Why does art heal?
I came across a quote from Gabor Maté (a physician with a particular interest in and much wisdom around trauma), that speaks to why art can be so healing:
“Well, the thing about trauma is that people suppress a lot of their feelings, a lot of their experiences, and art by definition is the opposite of suppression, it’s expression. Instead of pushing it down, you get it out.
Now, when that’s done consciously, when there’s conscious expression, that’s where the healing takes place. And that conscious expression, that conscious pushing it out, can be verbal, it can be emotional, but it surely can be facilitated by artistic expression, which bypasses the intellect and comes right from the emotional, gut level.
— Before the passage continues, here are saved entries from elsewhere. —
Lemma sort_by_perm_eq {A K} `{TotalOrder K} (g : A → K) l m :
  NoDup (g <$> l) → l ≡ₚ m → sort_by (λ x y, tcmp (g x) (g y)) l = sort_by (λ x y, tcmp (g x) (g y)) m.
Proof.
  intros Hnd Hperm. apply (StronglySorted_unique_strong (key_le g)).
  - intros x y Hx Hy Hxy Hyx. rewrite sort_by_perm in Hx, Hy. rewrite <- Hperm in Hy.
    assert (g x = g y) as Hg.
    { unfold key_le in *. rewrite (tcmp_antisym (g x) (g y)) in Hyx.
      apply tcmp_eq. destruct (tcmp (g x) (g y)); done. }
    apply list_elem_of_lookup in Hx as [i Hi], Hy as [j Hj].
    assert (i = j) as ->; [|congruence].
    apply (NoDup_lookup (g <$> l) i j (g x) Hnd); rewrite list_lookup_fmap.
    + by rewrite Hi.
    + rewrite Hj, Hg. done.
  - apply sort_by_sorted.
  - apply sort_by_sorted.
  - by rewrite !sort_by_perm.
Qed.

(** Joined items can be told apart when each can, up to a delimiter. *)
Section joined.
Context {A B : Type} (f : A → string) (g : B → string) (R : A → B → Prop) (close : ascii).
Context (close_end : close ∈ ["]"; "}"]%char).

Definition starts_item (s : string) : Prop :=
  ∃ a t, s = String a t ∧ a ∉ ["]"; "}"; ","]%char.

(** What follows the first item. *)
Definition rest_text (zs : list string) (u : string) : string :=
  match zs with
  | [] => String close u
  | _ => String "," (join "," zs +:+ String close u)
  end.

Lemma join_cons z zs u : join "," (z :: zs) +:+ String close u = z +:+ rest_text zs u.
Proof. destruct zs; [done|]. cbn [join rest_text]. by rewrite string_app_assoc. Qed.

Lemma rest_text_end zs u : json_end (rest_text zs u) = true.
Proof. destruct zs; cbn; apply bool_decide_eq_true; set_solver. Qed.
(* ===== verification/RateLimit.v ===== *)
(** * RateLimit: requests per minute ([lumenqraph-api/src/rate_limit.rs])

    Two backends decide whether an identity may make another request: token
    buckets in memory ([MemoryBackend], [f64] arithmetic) and a sliding window
    of one minute in Redis ([RedisBackend], a Lua script over a sorted set).
    The [lru] crate is [LruCache]; the seeded hash that picks a shard, the
    clocks and Redis failures are arguments, the random number of the script is
    a constant of the server ([RedisServer]).  Sorted sets follow the documentation of Redis: members are
    unique, [ZADD] of a member that is present only moves its score. *)
From S2P Require Import Prelude Text Lru F64.
From Stdlib Require Import SpecFloat Ascii.

Local Open Scope Z_scope.

Definition MAX_TRACKED_IDENTITIES : nat := Nat.mul 1000 100.
Definition SHARDS : nat := 64.

Record RateLimitStatus := {
  allowed : bool;
  tokens_remaining : Z;
  retry_after_secs : option Z;
}.

(** ** Token buckets in memory *)

Record TokenBucketState := { tokens : f64; last_refill : Z }.

(** The shards, each behind its lock. *)
Notation MemoryBackend := (list (lru (K:=string) (V:=TokenBucketState))).

Section memory.
Context `{!LruCache string TokenBucketState} (hash_one : string → Z).

(** [with_capacity]: [capacity.div_ceil(SHARDS).max(1)] per shard. *)
Definition with_capacity (capacity : nat) : MemoryBackend :=
  replicate SHARDS (lru_new (max ((capacity + (SHARDS - 1)) / SHARDS) 1)).

Definition shard (identity : string) (b : MemoryBackend) : nat :=
  Z.to_nat (hash_one identity mod Z.of_nat (length b)).

Definition unlimited (limit_per_min : Z) : RateLimitStatus :=
  {| allowed := true; tokens_remaining := limit_per_min; retry_after_secs := None |}.

(** The refilled bucket and the decision. *)
Definition take_token (limit_per_min now : Z) (bucket : TokenBucketState)
    : RateLimitStatus * TokenBucketState :=
  let tokens_per_sec := f_div (of_Z limit_per_min) (of_Z 60) in
  let elapsed := as_secs_f64 (Z.max 0 (now - last_refill bucket)) in
  let refilled := f_mul elapsed tokens_per_sec in
  let available := f_min (f_add (tokens bucket) refilled) (of_Z limit_per_min) in
  if SFleb (of_Z 1) available then
    let left := f_sub available (of_Z 1) in
    ({| allowed := true; tokens_remaining := floor_i32 left; retry_after_secs := None |},
     {| tokens := left; last_refill := now |})
  else
    let tokens_needed := f_sub (of_Z 1) available in
    let secs_until_token := f_div tokens_needed tokens_per_sec in
    ({| allowed := false; tokens_remaining := 0;
        retry_after_secs := Some (Z.max (ceil_u64 secs_until_token) 1) |},
     {| tokens := available; last_refill := now |}).
(* ===== verification/KeyCache.v ===== *)
(** * KeyCache: the cache of API key lookups ([lumenqraph-api/src/key_cache.rs])

    [KeyCache] answers lookups of key hashes in the table [api_keys] for [ttl]
    (valid keys) or [neg_ttl] (revoked and unknown ones).  Instants are
    nanoseconds of the monotonic clock.  The literal of [insert_valid] in the
    source leaves out the fields [scopes], [expires_at] and [last_touch]; the
    model stores the arguments of those names and no touch.
    [LAST_USED_TOUCH_SECS] is used but not declared in the source and is a
    parameter.

    The main result relates the cache to the table as it changes over time:
    whatever the interleaving of lookups, table reads and insertions, an answer
    is what the table said less than its TTL (plus the time one read may take)
    ago. *)
From S2P Require Import Prelude Text Lru.

Local Open Scope Z_scope.

(** [expires_at] of a key is wall-clock time. *)
Inductive CachedKey : Type :=
  | Valid (rate_limit_per_min : Z) (scopes : list string) (expires_at : option Z)
  | Revoked
  | NotFound.

#[export] Instance CachedKey_eq_dec : EqDecision CachedKey.
Proof. solve_decision. Defined.

Record Entry := { value : CachedKey; fresh_until : Z; last_touch : option Z }.

(** A row of [api_keys]. *)
Record KeyRow := {
  revoked : bool;
  row_rate_limit : Z;
  row_scopes : list string;
  row_expires_at : option Z;
}.

(** What a table lookup puts into the cache. *)
Definition cached_of (row : option KeyRow) : CachedKey :=
  match row with
  | Some r => if revoked r then Revoked
              else Valid (row_rate_limit r) (row_scopes r) (row_expires_at r)
  | None => NotFound
  end.

Section key_cache.
Context `{!LruCache string Entry} (LAST_USED_TOUCH_SECS : Z).

Record KeyCache := { key_inner : lru; key_ttl : Z; key_neg_ttl : Z }.

Definition key_cache_new (capacity : nat) (ttl neg_ttl : Z) : KeyCache :=
  {| key_inner := lru_new (max capacity 1); key_ttl := ttl; key_neg_ttl := neg_ttl |}.

Definition with_keys (i : lru) (c : KeyCache) : KeyCache :=
  {| key_inner := i; key_ttl := key_ttl c; key_neg_ttl := key_neg_ttl c |}.

Definition is_fresh (now : Z) (e : Entry) : bool := now <? fresh_until e.

Definition key_get (key_hash : string) (now : Z) (c : KeyCache) : option CachedKey * KeyCache :=
  let '(found, cache) := lru_get key_hash (key_inner c) in
  match found with
  | Some entry =>
      if is_fresh now entry then (Some (value entry), with_keys cache c)
      else (None, with_keys (lru_pop key_hash cache).2 c)
  | None => (None, with_keys cache c)
  end.

Definition put_key (key_hash : string) (v : CachedKey) (until : Z) (c : KeyCache) : KeyCache :=
  with_keys (lru_put key_hash {| value := v; fresh_until := until; last_touch := None |} (key_inner c)).2 c.

Definition insert_valid (key_hash : string) (rate_limit_per_min : Z) (scopes : list string)
    (expires_at : option Z) (now : Z) (c : KeyCache) : KeyCache :=
  put_key key_hash (Valid rate_limit_per_min scopes expires_at) (now + key_ttl c) c.

Definition insert_revoked (key_hash : string) (now : Z) (c : KeyCache) : KeyCache :=
  put_key key_hash Revoked (now + key_neg_ttl c) c.

Definition insert_not_found (key_hash : string) (now : Z) (c : KeyCache) : KeyCache :=
  put_key key_hash NotFound (now + key_neg_ttl c) c.

Definition touched_at (now : Z) (e : Entry) : Entry :=
  {| value := value e; fresh_until := fresh_until e; last_touch := Some now |}.

Definition should_touch_last_used (key_hash : string) (now : Z) (c : KeyCache) : bool * KeyCache :=
  match lru_view (key_inner c) key_hash with
  | None => (false, c)
  | Some entry =>
      let due := match last_touch entry with
                 | None => true
                 | Some t => LAST_USED_TOUCH_SECS * 10 ^ 9 <=? Z.max 0 (now - t)
                 end in
      (due, with_keys (lru_modify key_hash (if due then touched_at now else id) (key_inner c)) c)
  end.

Definition key_invalidate (key_hash : string) (c : KeyCache) : KeyCache :=
  with_keys (lru_pop key_hash (key_inner c)).2 c.

(** ** The cache and the table *)

(** The table as a function of monotonic time; a read takes at most [L]. *)
Context (db : Z → string → option KeyRow) (L : Z).

Definition ttl_of (c : KeyCache) (v : CachedKey) : Z :=
  match v with Valid _ _ _ => key_ttl c | _ => key_neg_ttl c end.

(** An entry is what the table said at most [L] before it was inserted. *)
Definition entry_sound (c : KeyCache) (now : Z) (h : string) (e : Entry) : Prop :=
  ∃ read, value e = cached_of (db read h) ∧ read ≤ now
    ∧ fresh_until e ≤ read + L + ttl_of c (value e).

Definition cache_sound (now : Z) (c : KeyCache) : Prop :=
  ∀ h e, lru_view (key_inner c) h = Some e → entry_sound c now h e.

(** Lookups, table reads and insertions of concurrent requests. *)
Record KeySys := {
  cache : KeyCache;
  clock : Z;
  in_flight : list (string * option KeyRow * Z);
}.

(** What [resolve_key] inserts for a row it read. *)
Definition fill (h : string) (row : option KeyRow) (now : Z) (c : KeyCache) : KeyCache :=
  match row with
  | Some r => if revoked r then insert_revoked h now c
              else insert_valid h (row_rate_limit r) (row_scopes r) (row_expires_at r) now c
  | None => insert_not_found h now c
  end.

Inductive key_step : KeySys → KeySys → Prop :=
  | step_tick t s : clock s ≤ t →
      key_step s {| cache := cache s; clock := t; in_flight := in_flight s |}
  | step_lookup h s :
      key_step s {| cache := (key_get h (clock s) (cache s)).2; clock := clock s;
                    in_flight := in_flight s |}
  | step_read h s :
      key_step s {| cache := cache s; clock := clock s;
                    in_flight := (h, db (clock s) h, clock s) :: in_flight s |}
  | step_fill h row read s rest :
      in_flight s ≡ₚ (h, row, read) :: rest → clock s ≤ read + L →
      key_step s {| cache := fill h row (clock s) (cache s); clock := clock s; in_flight := rest |}
  | step_touch h s :
      key_step s {| cache := (should_touch_last_used h (clock s) (cache s)).2; clock := clock s;
                    in_flight := in_flight s |}
  | step_invalidate h s :
      key_step s {| cache := key_invalidate h (cache s); clock := clock s; in_flight := in_flight s |}.

(** ** Lemmas: the operations keep the cache sound *)

Lemma key_get_params h now c :
  key_ttl (key_get h now c).2 = key_ttl c ∧ key_neg_ttl (key_get h now c).2 = key_neg_ttl c.
Proof. unfold key_get. destruct (lru_get _ _) as [[e|] i]; [destruct (is_fresh _ _)|]; done. Qed.

Lemma cache_sound_view now c c' :
  key_ttl c' = key_ttl c → key_neg_ttl c' = key_neg_ttl c →
  (∀ h e, lru_view (key_inner c') h = Some e →
     ∃ e0, lru_view (key_inner c) h = Some e0 ∧ value e = value e0 ∧ fresh_until e = fresh_until e0) →
  cache_sound now c → cache_sound now c'.
Proof.
  intros Ht Hn Hv Hc h e He. destruct (Hv h e He) as (e0 & H0 & Hval & Hf).
  destruct (Hc h e0 H0) as (read & H1 & H2 & H3). exists read. rewrite Hval, Hf. split; [done|].
  split; [done|]. unfold ttl_of in *. by rewrite Ht, Hn.
Qed.

Lemma key_get_view h now c h' e :
  lru_view (key_inner (key_get h now c).2) h' = Some e → lru_view (key_inner c) h' = Some e.
Proof.
  unfold key_get. pose proof (view_get h (key_inner c)) as Hv.
  destruct (lru_get h (key_inner c)) as [[e0|] i]; cbn [snd] in Hv.
  - destruct (is_fresh now e0); cbn; [by rewrite Hv|]. rewrite view_pop. case_decide; [done|]. by rewrite Hv.
  - cbn. by rewrite Hv.
Qed.

Lemma key_get_sound h now t c : cache_sound now c → cache_sound now (key_get h t c).2.
Proof.
  apply cache_sound_view; [apply key_get_params..|]. intros h' e He. exists e.
  split; [by eapply key_get_view|done].
Qed.

Lemma touch_sound h now t c : cache_sound now c → cache_sound now (should_touch_last_used h t c).2.
Proof.
  unfold should_touch_last_used. destruct (lru_view (key_inner c) h) as [e0|] eqn:E; [|done].
  apply cache_sound_view; [done..|]. intros h' e. cbn. rewrite view_modify. case_decide; [subst h'|eauto].
  rewrite E. cbn. intros [= <-]. exists e0. by destruct (match last_touch e0 with None => true | _ => _ end).
Qed.

Lemma invalidate_sound h now c : cache_sound now c → cache_sound now (key_invalidate h c).
Proof.
  apply cache_sound_view; [done..|]. intros h' e. cbn. rewrite view_pop. case_decide; [done|eauto].
Qed.

Lemma put_sound h v read until now c : v = cached_of (db read h) → read ≤ now →
  until ≤ read + L + ttl_of c v → cache_sound now c → cache_sound now (put_key h v until c).
Proof.
  intros Hv Hr Hu Hc h' e He. cbn in He. apply view_put_Some in He as [[-> ->]|[_ He]].
  - exists read. by split.
  - by apply Hc in He.
Qed.

Lemma fill_sound h read now c : read ≤ now ≤ read + L → cache_sound now c →
  cache_sound now (fill h (db read h) now c).
Proof.
  intros Hr Hc. unfold fill. destruct (db read h) as [r|] eqn:E; [destruct (revoked r) eqn:Er|].
  all: apply (put_sound _ _ read); [by rewrite E; cbn; rewrite ?Er|lia| |done]; cbn; lia.
Qed.

Lemma cache_sound_later now t c : now ≤ t → cache_sound now c → cache_sound t c.
Proof.
  intros Ht Hc h e He. destruct (Hc h e He) as (read & H1 & H2 & H3). exists read. split; [done|]. split; [lia|done].
Qed.

(** A fresh answer is recent: read from the table less than its TTL plus [L]
    ago. *)
Lemma key_get_recent h now c v : cache_sound now c → (key_get h now c).1 = Some v →
  ∃ read, now - ttl_of c v - L < read ≤ now ∧ v = cached_of (db read h).
Proof.
  intros Hc. unfold key_get. pose proof (get_result h (key_inner c)) as Hres.
  destruct (lru_get h (key_inner c)) as [found i]. cbn [fst] in Hres. subst found.
  destruct (assoc h (lru_entries (key_inner c))) as [e|] eqn:E; [|done].
  unfold is_fresh. destruct (Z.ltb_spec now (fresh_until e)) as [Hf|]; [|done]. intros [= <-].
  destruct (Hc h e E) as (read & H1 & H2 & H3). exists read. split; [lia|done].
Qed.

Definition sys_inv (s : KeySys) : Prop :=
  cache_sound (clock s) (cache s)
  ∧ Forall (λ f, f.1.2 = db f.2 f.1.1 ∧ f.2 ≤ clock s) (in_flight s).

Lemma sys_inv_step s s' : key_step s s' → sys_inv s → sys_inv s'.
Proof.
  intros Hstep [Hc Hf]. destruct Hstep as [t s Ht|h s|h s|h row read s rest Hp Hl|h s|h s]; split; cbn [cache clock in_flight]; try done.
  - by eapply cache_sound_later.
  - eapply Forall_impl; [exact Hf|]. cbn. intros f [? ?]. split; [done|lia].
  - by apply key_get_sound.
  - constructor; [cbn; split; [done|lia]|done].
  - rewrite Hp in Hf. inversion Hf as [|? ? [Hrow Hr] _]; subst. cbn in Hrow, Hr. subst row.
    apply fill_sound; [lia|done].
  - rewrite Hp in Hf. by inversion Hf.
  - by apply touch_sound.
  - by apply invalidate_sound.
Qed.

Definition sys_init (capacity : nat) (ttl neg_ttl now : Z) : KeySys :=
  {| cache := key_cache_new capacity ttl neg_ttl; clock := now; in_flight := [] |}.

Lemma step_params s s' : key_step s s' →
  key_ttl (cache s') = key_ttl (cache s) ∧ key_neg_ttl (cache s') = key_neg_ttl (cache s).
Proof.
  destruct 1 as [| | |h row read s rest _ _|h s|]; cbn [cache]; try done.
  - apply key_get_params.
  - unfold fill. destruct row as [r|]; [by destruct (revoked r)|done].
  - unfold should_touch_last_used. by destruct (lru_view _ _).
Qed.

(** Revocation latency: however lookups, table reads and insertions of
    concurrent requests interleave, a key that a lookup answers as valid was a
    non-revoked row of the table, with that limit, those scopes and that
    expiry, less than the TTL plus the time of one read ago; likewise for the
    negative answers and their TTL. *)
Theorem key_answers_recent capacity ttl neg_ttl t0 s h v :
  rtc key_step (sys_init capacity ttl neg_ttl t0) s →
  (key_get h (clock s) (cache s)).1 = Some v →
  ∃ read, clock s - (match v with Valid _ _ _ => ttl | _ => neg_ttl end) - L < read ≤ clock s
    ∧ v = cached_of (db read h).
Proof.
  intros Hr Hget.
  assert (sys_inv s ∧ key_ttl (cache s) = ttl ∧ key_neg_ttl (cache s) = neg_ttl) as ([Hc _] & Ht & Hn).
  { assert (sys_inv (sys_init capacity ttl neg_ttl t0)) as H0.
    { split; [|constructor]. intros h' e. cbn. by rewrite view_new. }
    remember (sys_init capacity ttl neg_ttl t0) as s0 eqn:E.
    assert (key_ttl (cache s0) = ttl ∧ key_neg_ttl (cache s0) = neg_ttl) as Hp by by subst.
    clear E Hget. induction Hr as [|a b c Hab Hbc IH]; [done|].
    destruct (step_params a b Hab) as [Ha Hb]. apply IH; [by eapply sys_inv_step|].
    destruct Hp. split; congruence. }
  destruct (key_get_recent h (clock s) (cache s) v Hc Hget) as (read & Hread & Hv).
  exists read. split; [|done]. unfold ttl_of in Hread. rewrite Ht, Hn in Hread. by destruct v.
Qed.
End key_cache.

(** ** A witness *)

#[local] Instance sample_entries : LruCache string Entry := list_lru.

Definition sample_db (t : Z) (h : string) : option KeyRow :=
  if t <? 20 then Some {| revoked := 10 <=? t; row_rate_limit := 60; row_scopes := ["read"]; row_expires_at := None |}
  else None.

(** Read at 9, just before the revocation; filled at 11; asked at 40. *)
Lemma key_answers_recent_witness :
  ∃ s, rtc (key_step 60 sample_db 5) (sys_init 10 50 5 9) s ∧ clock s = 40
    ∧ (key_get "h" (clock s) (cache s)).1 = Some (Valid 60 ["read"] None)
    ∧ ∃ read, 40 - 50 - 5 < read ≤ 40 ∧ Valid 60 ["read"] None = cached_of (sample_db read "h").
Proof.
  set (s0 := sys_init 10 50 5 9).
  set (s1 := {| cache := cache s0; clock := 9; in_flight := [("h", sample_db 9 "h", 9)] |}).
  set (s2 := {| cache := cache s1; clock := 11; in_flight := in_flight s1 |}).
  set (s3 := {| cache := fill "h" (sample_db 9 "h") 11 (cache s2); clock := 11; in_flight := [] |}).
  set (s4 := {| cache := cache s3; clock := 40; in_flight := [] |}).
  assert (rtc (key_step 60 sample_db 5) s0 s4) as Hrun.
  { apply (rtc_l _ s0 s1); [exact (step_read 60 sample_db 5 "h" s0)|].
    apply (rtc_l _ s1 s2); [apply (step_tick 60 sample_db 5 11 s1); cbn; lia|].
    apply (rtc_l _ s2 s3); [apply (step_fill 60 sample_db 5 "h" (sample_db 9 "h") 9 s2 []); [done|cbn; lia]|].
    apply (rtc_l _ s3 s4); [apply (step_tick 60 sample_db 5 40 s3); cbn; lia|reflexivity]. }
  exists s4. split; [exact Hrun|]. split; [reflexivity|]. split; [vm_compute; reflexivity|].
  apply (key_answers_recent 60 sample_db 5 10 50 5 9 s4 "h" (Valid 60 ["read"] None) Hrun).
  vm_compute. reflexivity.
Defined.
Sometimes people create art and don’t even know where it came from, but it came from some deep place inside themselves. And if they can do that consciously, then it’s a form of therapy. Not that it’s designed that way, but it can have that effect. People can also express art unconsciously, and to the extent that it stays unconscious it’s not going to be very healing.
So it has to be artistic expression, with some degree of consciousness.”
This is part of why art therapy is effective - we’re creating art as a way of consciously expressing some of the things we perhaps haven’t looked at, perhaps haven’t been able to feel, in a way that feels manageable. We’re using a page as a container to put some of the internal stuff, so we can look at it with new eyes in new ways.